Microsoft is unveiling a major upgrade to Hotmail this summer, in an attempt to become the top webmail provider in the United States by outdoing the innovations that Google's Gmail brought to the online inbox.
Now nearly 15 years old, Hotmail serves more users worldwide than any other online e-mail service, with 360 million users.
Despite reports to the contrary, e-mail isn't going away anytime soon, Microsoft said, noting that even avid users of social media services check their e-mail more often than other users, and Hotmail users share 1.5 billion photos a month.
But a year ago, the Hotmail team looked around and realized that Hotmail was lacking features (particularly in comparison to Gmail, which remains in third place among webmail providers, though its numbers continue to grow).
"Hotmail wasn't doing the best job it could to serve customers," Microsoft vice president Chris Jones told reporters Monday at a briefing in San Francisco. "We were behind on features and we felt like being number (one) in the U.S. market was important for us."
So now Microsoft wants to make e-mail simpler, automatically divvying up e-mails into convenient categories, such as e-mails from contacts, ones from e-mail lists, ones from social media services, ones with photos, others with Office documents, etc.
Starting in July or August, users will encounter a first screen that's on overview of new messages, sorted into categories, with e-mails from known contacts in the top heap, updates from services like Facebook and Twitter at the bottom, and a bar up top that lets you send a status message to whatever online service you like.
Once you are past that into the typical view of an inbox, there are one-click options on the top bar and the left bar to view messages of different types. Users can easily categorize messages and even permanently rid themselves of annoying marketing messages using what Microsoft calls "Sweeping," which moves all messages -- past and future -- from selected marketers or annoying contacts into the trash.
But perhaps the most interesting part of the upgrade comes with messages involving photos or Office documents. Hotmail will soon open e-mails with multiple photos attached by displaying them in a row on the screen, and users can click to launch a graceful slideshow right inside the browser (see the top image) using Microsoft's own Flash-like platform Silverlight, which users will have to install to get the full shebang.
The online gallery and preview also works with links to public galleries on SmugMug and Flickr, and Microsoft says it's working on doing the same for galleries that aren't public that a user has the right to see.
Users can also open a Microsoft Word, Excel or PowerPoint document into Office Live, an online service that pairs with Skydrive to give users 25 GB of online storage. Once you open the document and make a change, the versions are saved online and you are prompted to e-mail the original recipient a link to the changed document. Neither user needs to have Office installed on their local machines to use the service.

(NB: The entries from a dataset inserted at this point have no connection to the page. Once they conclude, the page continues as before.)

(* ------------------------------------------------------------------ *)
(** ** Auxiliary notions for the properties *)

(** Number of occurrences of a character. *)
Fixpoint count_char (c : ascii) (s : string) : nat :=
  match s with
  | EmptyString => 0
  | String x r => (if Ascii.eqb x c then 1 else 0) + count_char c r
  end.

(** The attributes of the recording session: the steps of [stop_recording]
    after its first lines, and [_load_model], leave them alone. *)
Definition same_session (w w' : world) : Prop :=
  recording w' = recording w /\ record_process w' = record_process w
  /\ temp_file w' = temp_file w /\ files w' = files w.

(** The recording flag and the capture process. *)
Definition same_proc (w w' : world) : Prop :=
  recording w' = recording w /\ record_process w' = record_process w.

(** [m] relates the world before and after by [R], whatever it returns. *)
Definition keeps (R : world -> world -> Prop) {A} (m : M A) : Prop :=
  forall e w r w', m e w = (r, w') -> R w w'.

(** Between events of a run that did not raise: while recording there is a
    live arecord process and an existing temporary file; while idle there is
    no process. *)
Definition session_inv (w : world) : Prop :=
  (recording w = true ->
     exists n pid, temp_file w = Some n /\ In n (files w) /\ record_process w = Some pid)
  /\ (recording w = false -> record_process w = None).

(* ------------------------------------------------------------------ *)
(** ** Specification-side definitions *)

(** A chorded keystroke as the spec describes a [PasteKeySequence]: the
    [(keycode, isPress)] pairs pressing every key in order, then releasing
    them in reverse order. *)
Definition chord_sequence (ks : list nat) : list (nat * bool) :=
  map (fun k => (k, true)) ks ++ map (fun k => (k, false)) (rev ks).

(** The ydotool rendering [keycode:1] / [keycode:0] of one pair. *)
Definition render_key_event (p : nat * bool) : string :=
  (Py.show_nat (fst p) ++ (if snd p then ":1" else ":0"))%string.


(** Effects that write the clipboard or inject keystrokes. *)
Definition delivery_effect (ef : effect) : bool :=
  match ef with
  | Clipboard _ _ => true
  | Run ("ydotool" :: _) => true
  | Run ("xdotool" :: _) => true
  | _ => false
  end.

(* ------------------------------------------------------------------ *)
(** ** Concrete scenarios *)

(** A press and a release of the configured hotkey. *)
Definition press (c : config) : event := KeyEvent EV_KEY (HOTKEY_CODE c) 1.
Definition release (c : config) : event := KeyEvent EV_KEY (HOTKEY_CODE c) 0.

(** An outside world where every executable can be spawned, the model load
    ends with [load], every transcription returns [segs] with detected
    language [detected], and the focused window has class [window]. *)
Definition oracle_with (ok : string -> bool) (load : option string)
    (segs : list string) (detected : string) (window : option string) : oracle :=
  mkOracle ok load (fun _ _ _ => Ok (segs, detected)) window.

Definition all_programs : string -> bool := fun _ => true.

(** arecord is missing from the system. *)
Definition no_arecord : string -> bool := fun p => negb (String.eqb p "arecord").

(** The default configuration on Wayland with a tray icon, except for the
    [language] setting. *)
Definition config_with_language (language : string) : config :=
  let lang := parse_language_config language in
  mkConfig 88 "F12" true true "default" true true
    (fst lang) (snd lang) (parse_paste_keys "ctrl+v").

(** Default configuration on Wayland with a tray icon. *)
Definition wayland_env (o : oracle) : env := mkEnv (default_config true true) o.

(** A session just released: not yet stopped, model loaded, temp file
    present. *)
Definition session_world : world :=
  mkWorld true None (Some "/tmp/tmp0.wav") Loaded ["/tmp/tmp0.wav"] [] 1.

(** Every executable exists, the model loads, and every transcription
    returns [" hello "] in English; on Wayland and on X11. *)
Definition demo_oracle : oracle := oracle_with all_programs None [" hello "] "en" None.
Definition demo_env : env := wayland_env demo_oracle.

(** The default Wayland configuration with [NOTIFICATIONS = False]. *)
Definition quiet_env : env :=
  let lang := parse_language_config "auto" in
  mkEnv (mkConfig 88 "F12" true false "default" true true
           (fst lang) (snd lang) (parse_paste_keys "ctrl+v"))
        demo_oracle.

(** Spawning arecord fails because [fork] does ([EAGAIN]): [Popen] raises
    [BlockingIOError]. *)
Definition eagain_env : env :=
  mkEnv (cfg quiet_env)
        (MkOracle all_programs None (fun _ _ _ => Ok ([" hello "], "en")) None
                  (Some "BlockingIOError") None).

(** Idle, after a model load that failed with a message. *)
Definition failed_load_world : world :=
  mkWorld false None None (LoadFailed "CUDA out of memory") [] [] 0.



(* ------------------------------------------------------------------ *)
(** ** Helper lemmas *)

Lemma str_app_assoc (a b c : string) : (a ++ b ++ c)%string = ((a ++ b) ++ c)%string.
Proof. induction a as [|x a IH]; simpl; [reflexivity | now rewrite IH]. Qed.

Lemma str_app_nil_r (a : string) : (a ++ "")%string = a.
Proof. induction a as [|x a IH]; simpl; [reflexivity | now rewrite IH]. Qed.

Lemma split_cons (sep : ascii) (s : string) : exists p ps, Py.split sep s = p :: ps.
Proof.
  destruct s as [|c r]; simpl.
  - eauto.
  - destruct (Ascii.eqb c sep); [eauto|].
    destruct (Py.split sep r); eauto.
Qed.

(** [(a + "+" + b).split("+") == a.split("+") + b.split("+")] *)
Lemma split_plus_app (a b : string) :
  Py.split "+" (a ++ String "+" b) = Py.split "+" a ++ Py.split "+" b.
Proof.
  induction a as [|c a IH]; simpl.
  - reflexivity.
  - rewrite IH. destruct (Ascii.eqb c "+"); [reflexivity|].
    destruct (split_cons "+" a) as (p & ps & Hp). rewrite Hp. reflexivity.
Qed.

(** The keycodes depend on the configuration string only through its
    [+]-separated parts. *)
Definition part_keycodes (part : string) : list nat :=
  match dict_get (Py.lower (Py.strip part)) PASTE_KEYCODE_MAP with
  | Some kc => [kc]
  | None => []
  end.

Lemma paste_keycodes_parts (s : string) :
  paste_keycodes s = flat_map part_keycodes (Py.split "+" s).
Proof.
  unfold paste_keycodes, part_keycodes.
  generalize (Py.split "+" s) as l.
  induction l as [|p ps IH]; simpl; [reflexivity|].
  f_equal. exact IH.
Qed.


Lemma split_right (c : string) :
  (c = "" \/ exists c', c = String "+" c') ->
  exists C, forall x, Py.split "+" x = [x] -> Py.split "+" (x ++ c) = x :: C.
Proof.
  intros [-> | [c' ->]].
  - exists []. intros x Hx. now rewrite str_app_nil_r.
  - exists (Py.split "+" c'). intros x Hx. now rewrite split_plus_app, Hx.
Qed.

Lemma split_around (a c : string) :
  (a = "" \/ exists a', a = (a' ++ "+")%string) ->
  (c = "" \/ exists c', c = String "+" c') ->
  exists A C, forall x, Py.split "+" x = [x] ->
    Py.split "+" (a ++ x ++ c) = A ++ x :: C.
Proof.
  intros Ha Hc. destruct (split_right c Hc) as (C & HC).
  destruct Ha as [-> | [a' ->]].
  - exists [], C. exact HC.
  - exists (Py.split "+" a'), C. intros x Hx.
    rewrite <- str_app_assoc. simpl. rewrite split_plus_app, (HC x Hx).
    reflexivity.
Qed.

Lemma get_paste_keys_for_window_some (args : list string) (wc : string) :
  get_paste_keys_for_window args (Some wc) =
  if Py.mem (Py.lower wc) (map Py.lower TERMINAL_APPS) then PASTE_TERMINAL_ARGS else args.
Proof.
  unfold get_paste_keys_for_window.
  destruct (String.eqb_spec wc "") as [-> | Hne]; reflexivity.
Qed.

(** [get_paste_keys_for_window] itself classifies as the spec says: a class
    equal, up to case, to one of [TERMINAL_APPS] gets Ctrl+Shift+V, anything
    else (including no answer) the configured default. *)
Lemma get_paste_keys_for_window_classifies (args : list string) (wc : option string) :
  get_paste_keys_for_window args wc =
  match wc with
  | Some c => if existsb (fun t => String.eqb (Py.lower c) (Py.lower t)) TERMINAL_APPS
              then PASTE_TERMINAL_ARGS else args
  | None => args
  end.
Proof.
  destruct wc as [c|]; [|reflexivity].
  rewrite get_paste_keys_for_window_some. unfold Py.mem.
  assert (E : forall l, existsb (String.eqb (Py.lower c)) (map Py.lower l) =
                       existsb (fun t => String.eqb (Py.lower c) (Py.lower t)) l).
  { induction l as [|t ts IH]; simpl; [reflexivity|]. now rewrite IH. }
  now rewrite E.
Qed.

(** *** Frame lemmas for the transcription step *)















(* ------------------------------------------------------------------ *)
(** ** Claims *)



(** C9: a paste combination with a non-empty keycode list [k1..kn] yields
    the presses [k1..kn] followed by the releases [kn..k1], 2n arguments. *)
Theorem C9_parse_paste_keys_chord (s : string) (ks : list nat)
  (Hks : paste_keycodes s = ks) (Hne : ks <> []) :
  parse_paste_keys s = map render_key_event (chord_sequence ks)
  /\ length (parse_paste_keys s) = 2 * length ks.
Proof.
  assert (P : parse_paste_keys s =
              map (fun kc => (Py.show_nat kc ++ ":1")%string) ks
              ++ map (fun kc => (Py.show_nat kc ++ ":0")%string) (rev ks)).
  { unfold parse_paste_keys. rewrite Hks. destruct ks; [contradiction | reflexivity]. }
  rewrite P. split.
  - unfold chord_sequence. rewrite map_app, !map_map. reflexivity.
  - rewrite length_app, !length_map, length_rev. lia.
Qed.

(** C10: replacing a key name "b" by "s" in a paste combination does not
    change the injected sequence: both map to keycode 31. *)
Theorem C10_b_and_s_same_keys (a c : string)
  (Ha : a = "" \/ exists a', a = (a' ++ "+")%string)
  (Hc : c = "" \/ exists c', c = String "+" c') :
  parse_paste_keys (a ++ "b" ++ c) = parse_paste_keys (a ++ "s" ++ c).
Proof.
  destruct (split_around a c Ha Hc) as (A & C & H).
  unfold parse_paste_keys. rewrite !paste_keycodes_parts.
  rewrite (H "b" eq_refl), (H "s" eq_refl), !flat_map_app.
  reflexivity.
Qed.

(** C4: under the restricted-auto policy (allowed list, no forced
    language) the detection pass (beam 1) is followed by the real pass
    (beam 5) with the detected language when it is allowed and with the
    first allowed entry otherwise. *)
Theorem C4_restricted_auto_language (e : env) (w : world) (name first : string)
  (rest segs : list string) (detected : string)
  (Hlang : LANGUAGE (cfg e) = None)
  (Hallowed : ALLOWED_LANGUAGES (cfg e) = Some (first :: rest))
  (Hgate : model_gate w = Loaded)
  (Hdetect : model_transcribe (ora e) name 1 None = Ok (segs, detected)) :
  let resolved := if Py.mem detected (first :: rest) then detected else first in
  determine_language name e w
    = (Ok (Some resolved), set_trace (trace w ++ [Transcribe name 1 None]) w)
  /\ trace (snd (transcribe_text name e w))
     = trace w ++ [Transcribe name 1 None; Transcribe name 5 (Some resolved)].
Proof.
  destruct e as [c o]. destruct w as [rc rp tf g fs tr nid].
  simpl in Hlang, Hallowed, Hgate, Hdetect. subst g.
  assert (D : determine_language name (mkEnv c o) (mkWorld rc rp tf Loaded fs tr nid)
              = (Ok (Some (if Py.mem detected (first :: rest) then detected else first)),
                 set_trace (tr ++ [Transcribe name 1 None]) (mkWorld rc rp tf Loaded fs tr nid))).
  { unfold determine_language, transcribe, bind, asks, get, emit, modify, lift, ret.
    simpl. rewrite Hallowed, Hlang. simpl. rewrite Hdetect. simpl.
    destruct ((detected =? first)%string || Py.mem detected rest); reflexivity. }
  split; [exact D|].
  unfold transcribe_text. unfold bind at 1. rewrite D. cbv beta iota.
  unfold bind, transcribe, get, emit, modify, asks, lift, ret. simpl.
  destruct (model_transcribe o name 5 _) as [[s d]|x]; simpl;
    now rewrite <- app_assoc.
Qed.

Hotmail will let you watch video links from Hulu and YouTube right in the e-mail you are reading, and you can easily find videos to send to people using a Bing search dropdown box in the compose window.
Sending a large selection of images is easy in the new Hotmail as well, since the images aren't attached to the e-mail and instead are uploaded into a user's 25-GB SkyDrive. Recipients get an HTML e-mail with thumbnails of the image and a specially crafted link to look at a gallery online. Recipients will need a Microsoft Live ID to leave a comment on the photos, but don't need one just to see or download them as a zip file.
For those worried about security, Hotmail says it's getting good at preventing phishing attacks aimed at stealing your online passwords and will offer users the option to use HTTPS for full e-mail sessions if they want to protect their accounts from snoopers at a Wi-Fi cafe or at their work or school. (Gmail is the leader, using full HTTPS sessions as the default for all users.)
Microsoft also wants Hotmail users to have a great experience on mobile devices, so it makes it easy to use via POP and IMAP pull protocols or its push e-mail service ActiveSync. The company is not planning native apps for Android and Apple mobile products, saying users like the built-in tools and can easily use Hotmail on those services.
Still, Microsoft's new product retains hallmarks of the company's longstanding legacy of pushing users towards its proprietary formats. For instance, if a user gets a PDF, text or Open Office file in an e-mail, there's no option to open them online -- something that Gmail users can do now. The company says such support will come in future versions, but it's telling that even a format as simple to convert as .txt can't be opened into Microsoft's online version of Word from a Hotmail account.
Overall, the revamp is impressive and should keep current users from jumping ship for Google's Gmail. Like Yahoo Mail, Hotmail will retain display ads, which run in a vertical bar on the right side of the screen. Those seem far more distracting than the simple text ads Gmail uses, but unlike Google's product, the ads are not based on a computer analysis of the contents of your mail. Users can also pay $20 a year for an ad-free service.
Many of the new features will sound familiar to Gmail users (like seeing attached images rendered without downloading them and being able to open attached documents online). But to its credit, Microsoft has created some thoughtful features that outshine those that remain roughly implemented in Gmail.
Many may shy away from using Hotmail as many see the name as just one step up above having an AOL address. For those who want the new features without the Hotmail name, Hotmail will let you send and recieve mail using a different address. For those still tooling around with an AOL e-mail address, moving to Hotmail would be a definite upgrade.